Here's the famous dirent structure, note the open ended array at the end:
typedef struct dirent {
dev_t d_dev;
dev_t d_pdev;
ino_t d_ino;
ino_t d_pino;
unsigned short d_reclen;
char d_name[1];
} dirent_t;
int free_dircookie (void *ns, void *node, void *cookie);
The last thread has finished reading the directory, you can now really close it. Deallocate the cookie and otherwise clean up here.
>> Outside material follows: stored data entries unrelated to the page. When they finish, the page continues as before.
(* ===== verification/Slots.v ===== *)
(** * What the allocator's clients rely on

    The class [SlotAllocator] states what [TaskAllocator] promises to the code that
    keeps its objects in slots: a slot is handed out to one holder, writing through
    a held slot and freeing it are safe, and [Alloc] fails only when few slots are
    left.  [TaskAllocator.v] is its instance; [DagMemory.v] is proved against the
    class. *)
From S2P Require Import Prelude TaskAllocator.

Class SlotAllocator (A : Type) := {
  sa_alloc : nat -> A -> option (A * option ptr);   (* None: no such thread *)
  sa_free : nat -> ptr -> A -> option A;            (* None: undefined *)
  sa_write : ptr -> option ptr -> A -> option A;    (* the first word of a slot; None: undefined *)
  sa_held : A -> list ptr;
  sa_capacity : A -> Z;
  sa_threads : A -> nat;
  sa_ok : A -> Prop;
  sa_nodup a : sa_ok a -> NoDup (sa_held a);
  sa_address a p : sa_ok a -> p ∈ sa_held a -> Z.pos p < 2 ^ 64;
  sa_alloc_ok a t : sa_ok a -> (t < sa_threads a)%nat -> exists a' r,
    sa_alloc t a = Some (a', r) /\ sa_ok a' /\ sa_capacity a' = sa_capacity a /\ sa_threads a' = sa_threads a /\
    match r with
    | Some p => (p ∉ sa_held a) /\ sa_held a' = p :: sa_held a
    | None => sa_held a' = sa_held a /\
        sa_capacity a - Z.of_nat (length (sa_held a)) <= 64 * (Z.of_nat (sa_threads a) - 1)
    end;
  sa_free_ok a t p : sa_ok a -> (t < sa_threads a)%nat -> p ∈ sa_held a -> exists a',
    sa_free t p a = Some a' /\ sa_ok a' /\ sa_capacity a' = sa_capacity a /\ sa_threads a' = sa_threads a /\
    sa_held a ≡ₚ p :: sa_held a';
  sa_write_ok a p v : sa_ok a -> p ∈ sa_held a -> exists a',
    sa_write p v a = Some a' /\ sa_ok a' /\ sa_capacity a' = sa_capacity a /\ sa_threads a' = sa_threads a /\
    sa_held a' = sa_held a
}.

(** The addresses of the backing vector are words. *)
Definition addressed (a : allocator) : Prop := Forall (fun p => Z.pos p < 2 ^ 64) (mem a).

Lemma live_in_mem a p : inv a -> p ∈ live a -> p ∈ mem a.
Proof. intros (sl & cs & Hs & _) Hp. rewrite (sh_mem _ _ _ Hs). apply elem_of_app. by left. Qed.

Lemma live_length a : inv a -> LiveCount a = Z.of_nat (length (live a)).
Proof. intros (sl & cs & Hs & _). apply (sh_count _ _ _ Hs). Qed.

#[global] Program Instance task_allocator : SlotAllocator allocator := {|
  sa_alloc t a := Alloc a t;
  sa_free t p a := exec (AFree t p) a;
  sa_write p v a := exec (AWrite p v) a;
  sa_held := live;
  sa_capacity := Capacity;
  sa_threads a := length (caches a);
  sa_ok a := inv a /\ addressed a
|}.
Next Obligation. intros a [(sl & cs & Hs & _) _]. pose proof (sh_nodup _ _ _ Hs) as H. by apply NoDup_app in H as [? _]. Qed.
Next Obligation. intros a p [Hi Ha] Hp. unfold addressed in Ha. rewrite Forall_forall in Ha. by apply Ha, live_in_mem. Qed.
Next Obligation.
  intros a t [Hi Ha] Ht. destruct (Alloc_spec a t Hi Ht) as (a' & r & HA & Hi' & Hm & Hc & Hr).
  exists a', r. unfold Capacity, addressed in *. rewrite Hm. split_and!; try done. destruct r; [tauto|].
  destruct Hr as [Hl Hb]. split; [done|]. rewrite (live_length a Hi) in Hb. unfold BATCH in Hb. lia.
Qed.
Next Obligation.
  intros a t p [Hi Ha] Ht Hp. destruct (Free_spec a t p Hi Ht Hp) as (a' & HF & Hi' & Hm & Hc & Hl).
  exists a'. unfold Capacity, addressed in *. simpl. rewrite decide_True by done. by rewrite Hm.
Qed.
Next Obligation.
  intros a p v [Hi Ha] Hp. eexists. simpl. rewrite decide_True by done. split; [done|].
  destruct (inv_exec (AWrite p v) a _ Hi (decide_True _ _ Hp)) as (Hi' & _). by split_and!.
Qed.

Lemma make_ok slots threads :
  NoDup slots -> Z.of_nat (length slots) < 2 ^ 64 -> Forall (fun p => Z.pos p < 2 ^ 64) slots ->
  sa_ok (make slots threads) /\ sa_held (make slots threads) = [] /\ sa_threads (make slots threads) = threads.
Proof.
  intros Hn Hl Ha. pose proof (inv_make slots threads Hn Hl) as Hi. unfold sa_ok, sa_held, sa_threads, task_allocator, addressed.
  unfold make in *. destruct (link_all slots ∅ None). split_and!; try done. apply length_replicate.
Qed.
Lemma pop_tail_spec h q nodes l :
  repr_with h q nodes l -> tail_ q <> stub_ q ->
  match l with
  | [] => False
  | t :: l => exists h' q', pop_tail h q (tail_ q) (next_of h (tail_ q)) = (h', q', Some t) /\
      repr h' q' l /\ stub_ q' = stub_ q
  end.
Proof.
  intros Hr Hne. pose proof Hr as (Hc & Hh & Hl & ->). destruct nodes as [|t nodes]; [done|].
  injection Hh as Ht. rewrite <- Ht in *.
  rewrite filter_cons_True by done. unfold pop_tail.
  destruct (next_of h t) as [n|] eqn:Hn.
  - destruct (chain_advance _ _ _ _ _ Hc Hn) as [Hc' [r ->]].
    eexists _, _. split; [done|]. split; [|done]. by exists (n :: r).
  - pose proof (chain_next_none _ _ _ Hc Hn) as ->. injection Hl as Hl.
    rewrite decide_False by (by rewrite Hl; intros []).
    destruct (append_spec h q [t] (filter (.≠ stub_ q) [t]) (stub_ q)) as (h' & q' & -> & Hr' & Hs & Htl);
      [done|set_solver|].
    destruct Hr' as (Hc' & Hh' & Hl' & _). simpl in Hc', Hl'.
    destruct (ch_links _ _ _ Hc' t (stub_ q)) as [[-> _]|[_ ?]]; [by left| |set_solver].
    eexists _, _. split; [done|]. split; [|done]. exists [stub_ q].
    destruct (chain_advance _ _ _ _ (stub_ q) Hc') as [Hc'' _].
    { destruct (ch_links _ _ _ Hc' t (stub_ q)) as [[? _]|[_ ?]]; [by left|done|set_solver]. }
    unfold repr_with; split_and!; try done. simpl. rewrite Hs. by rewrite filter_cons_False by auto.
Qed.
int open (void *ns, void *node, int omode, void **cookie);
Opens an existing file or directory or other thing, using your shadow portion of the vnode, which read_node earlier was used to find (thus the file/dir/thing must exist for read_node to work, see the create() function for making new files). The open mode flags in omode specify the type of open (B_READ_ONLY/O_RDONLY, B_WRITE_ONLY/O_WRONLY, B_READ_WRITE/O_RDWR, B_FAIL_IF_EXISTS/O_EXCL, B_CREATE_FILE/O_CREAT, B_ERASE_FILE/O_TRUNC, B_OPEN_AT_END/O_APPEND). You shouldn't see the O_CREAT flag; the create() function will get called by the OS instead of open(). If you can't open the file in the requested mode, return an error, B_PERMISSION_DENIED/EACCES is good for most situations. As usual, allocate a cookie structure with state information about the file (like the open mode - so you can detect attempts to write to a read-only file, though the FSIL sometimes does it for you) and return a pointer to it in *cookie. You may also want to do your own security checking here too, if secure_vnode isn't working. Note that opening directories isn't too useful (the FreeBSD man pages say you should get an error if opening a directory for write access but BeOS allows this, and BNode/BEntry seems to reattempt an open with read access if write fails), but user programs will need to do it in order to use fsync, attribute operations and some other file handle operations (though read or write should fail when used on non-files) or merely to get exclusive access to the directory, or to prevent it from being deleted. Same thing goes for symbolic links and other non-file objects (the BeOS "Tracker" file browser tries to open everything, possibly to look for icon attributes, and locks up for some operations if it can't open the thing).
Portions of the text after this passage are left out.